--- Task directions ---
Print the first line of the material below and each line after it, exactly as written, ending with the line that contains "infinity) guarded by".

--- Data to use ---
(** * Accessibility analyser: screenshot capture, DOM matching, colour simulation

    A shallow embedding of three pieces of the repository:

    - [utils/web_capture.py], [WebCapture.capture_full_page_screenshot]:
      the native capture attempt, the scroll-and-stitch fallback and the
      two exception handlers around them;
    - [utils/dom_extractor.py], [DOMExtractor.match_image_with_dom];
    - [models/colorblind_simulator.py],
      [ColorBlindSimulator.simulate_colorblindness].

    Python integers are [Z]; [//] is [Z.div] (both round towards minus
    infinity) guarded by an explicit [ZeroDivisionError]; exceptions are
    values of [exn] threaded through a state-and-error monad over the
    state [W] of the outside world (browser session, clock, file system).
    Calls to [logging] have no influence on control flow or results and
    are left out. *)

From stdpp Require Import base option list strings gmap.
From Stdlib Require Import ZArith Lia Bool.

Local Open Scope Z_scope.

(** ** Python exceptions *)

(** The exception classes that the code paths below can meet.  In
    Selenium, [TimeoutException] is a subclass of [WebDriverException]. *)
Inductive exn : Type :=
| AttributeError
| WebDriverException
| TimeoutException
| OSError
| ValueError
| ZeroDivisionError
| TypeError.

Definition isinstance_WebDriverException (e : exn) : bool :=
  match e with
  | WebDriverException | TimeoutException => true
  | _ => false
  end.

(** [except (AttributeError, WebDriverException) as e] *)
Definition native_handler_catches (e : exn) : bool :=
  match e with
  | AttributeError => true
  | _ => isinstance_WebDriverException e
  end.

(** ** State-and-error monad *)

Definition M (W A : Type) : Type := W -> (exn + A) * W.

Definition ret {W A} (a : A) : M W A := fun w => (inr a, w).

Definition raise {W A} (e : exn) : M W A := fun w => (inl e, w).

Definition bind {W A B} (m : M W A) (k : A -> M W B) : M W B :=
  fun w =>
    match m w with
    | (inr a, w') => k a w'
    | (inl e, w') => (inl e, w')
    end.

(** [try: body  except <classes> as e: handler e] *)
Definition try_except {W A} (body : M W A) (catches : exn -> bool)
    (handler : exn -> M W A) : M W A :=
  fun w =>
    match body w with
    | (inr a, w') => (inr a, w')
    | (inl e, w') => if catches e then handler e w' else (inl e, w')
    end.

(** A pure computation that may raise. *)
Definition lift {W A} (r : exn + A) : M W A := fun w => (r, w).

(** An effect that cannot raise. *)
Definition effect {W} (f : W -> W) : M W unit := fun w => (inr tt, f w).

Declare Scope py_scope.
Delimit Scope py_scope with py.
Notation "x <- m ;; k" := (bind m (fun x => k))
  (at level 100, m at next level, k at level 200, right associativity) : py_scope.
Notation "m ;; k" := (bind m (fun _ => k))
  (at level 100, k at level 200, right associativity) : py_scope.

(** ** Python helpers *)

(** Truth value of an optional integer argument ([None] and [0] are false). *)
Definition truthy_int (o : option Z) : bool :=
  match o with
  | Some n => negb (n =? 0)
  | None => false
  end.

(** Truth value of an optional string argument ([None] and [''] are false). *)
Definition truthy_str (o : option string) : bool :=
  match o with
  | Some EmptyString => false
  | Some _ => true
  | None => false
  end.

(** [a // b] *)
Definition floordiv {W} (a b : Z) : M W Z :=
  if b =? 0 then raise ZeroDivisionError else ret (a / b).

(** [range(n)] *)
Definition range (n : Z) : list Z := map Z.of_nat (seq 0 (Z.to_nat n)).

(** ** PIL images *)

Definition color : Type := Z * Z * Z.
Definition black : color := (0, 0, 0).

(** An image is its size and its pixels; [getpixel] is only meaningful
    inside [0 <= x < width], [0 <= y < height]. *)
Record Image : Type := {
  width : Z;
  height : Z;
  getpixel : Z -> Z -> color
}.

(** [Image.new('RGB', (w, h))]: a black canvas; a negative side raises. *)
Definition Image_new (w h : Z) : exn + Image :=
  if (w <? 0) || (h <? 0) then inl ValueError
  else inr {| width := w; height := h; getpixel := fun _ _ => black |}.

(** [img.crop((left, upper, right, lower))]; pixels of the box that lie
    outside the source are black. *)
Definition crop (img : Image) (left upper right lower : Z) : Image :=
  {| width := right - left;
     height := lower - upper;
     getpixel := fun x y =>
       let sx := x + left in
       let sy := y + upper in
       if (0 <=? sx) && (sx <? width img) && (0 <=? sy) && (sy <? height img)
       then getpixel img sx sy else black |}.

(** [canvas.paste(region, (x0, y0))]: the canvas keeps its size; the
    pixels under the region are replaced (what sticks out is dropped
    with the canvas bounds). *)
Definition paste (canvas region : Image) (x0 y0 : Z) : Image :=
  {| width := width canvas;
     height := height canvas;
     getpixel := fun x y =>
       if (x0 <=? x) && (x <? x0 + width region)
          && (y0 <=? y) && (y <? y0 + height region)
       then getpixel region (x - x0) (y - y0)
       else getpixel canvas x y |}.

(** ** The browser session and the other collaborators *)

Definition png : Type := list Byte.byte.

(** The JavaScript snippets passed to [driver.execute_script]. *)
Inductive script : Type :=
| js_innerWidth        (* return window.innerWidth *)
| js_innerHeight       (* return window.innerHeight *)
| js_documentHeight    (* return Math.max(body.scrollHeight, documentElement.scrollHeight) *)
| js_scrollTo (y : Z)  (* window.scrollTo(0, y); *)
| js_pageYOffset.      (* return window.pageYOffset *)

(** What [capture_full_page_screenshot] calls on [self.driver], [time],
    [PIL.Image] and [os].  Every call may raise, except [time.sleep];
    [execute_script] returns a number (ignored for [js_scrollTo]). *)
Record Driver (W : Type) : Type := {
  get : string -> M W unit;
  execute_script : script -> M W Z;
  set_window_size : Z -> Z -> M W unit;
  get_full_page_screenshot_as_png : M W png;
  get_screenshot_as_png : M W png;
  sleep : Z -> W -> W;
  Image_open : png -> exn + Image;
  (* os.makedirs(os.path.dirname(path), exist_ok=True); image.save(path) *)
  makedirs_and_save : string -> Image -> M W unit
}.

Arguments get {W} _ _ _.
Arguments execute_script {W} _ _ _.
Arguments set_window_size {W} _ _ _ _.
Arguments get_full_page_screenshot_as_png {W} _ _.
Arguments get_screenshot_as_png {W} _ _.
Arguments sleep {W} _ _ _.
Arguments Image_open {W} _ _.
Arguments makedirs_and_save {W} _ _ _ _.

(** ** [WebCapture.capture_full_page_screenshot] *)

Section Capture.
Context {W : Type} (drv : Driver W).
Local Open Scope py_scope.

(** [if output_path: os.makedirs(...); image.save(output_path)] *)
Definition save_if_requested (output_path : option string) (image : Image)
    : M W unit :=
  match output_path with
  | Some path =>
      if truthy_str output_path then makedirs_and_save drv path image
      else ret tt
  | None => ret tt
  end.

(** The body of the inner [try] (method 1, lines 129-145): resize the
    window to the whole document, wait, take the native full-page
    screenshot, decode it, save it when asked, and return it. *)
Definition native_capture (viewport_width total_height : Z)
    (output_path : option string) : M W Image :=
  set_window_size drv viewport_width total_height ;;
  effect (sleep drv 1) ;;
  full_screenshot <- get_full_page_screenshot_as_png drv ;;
  full_image <- lift (Image_open drv full_screenshot) ;;
  save_if_requested output_path full_image ;;
  ret full_image.

(** Lines 160-161:
    [if max_scroll and scroll_steps > max_scroll: scroll_steps = max_scroll] *)
Definition limit_scroll_steps (scroll_steps : Z) (max_scroll : option Z)
    : Z :=
  match max_scroll with
  | Some m =>
      if truthy_int max_scroll && (scroll_steps >? m) then m
      else scroll_steps
  | None => scroll_steps
  end.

--- Answer ---
(** * Accessibility analyser: screenshot capture, DOM matching, colour simulation

    A shallow embedding of three pieces of the repository:

    - [utils/web_capture.py], [WebCapture.capture_full_page_screenshot]:
      the native capture attempt, the scroll-and-stitch fallback and the
      two exception handlers around them;
    - [utils/dom_extractor.py], [DOMExtractor.match_image_with_dom];
    - [models/colorblind_simulator.py],
      [ColorBlindSimulator.simulate_colorblindness].

    Python integers are [Z]; [//] is [Z.div] (both round towards minus
    infinity) guarded by an explicit [ZeroDivisionError]; exceptions are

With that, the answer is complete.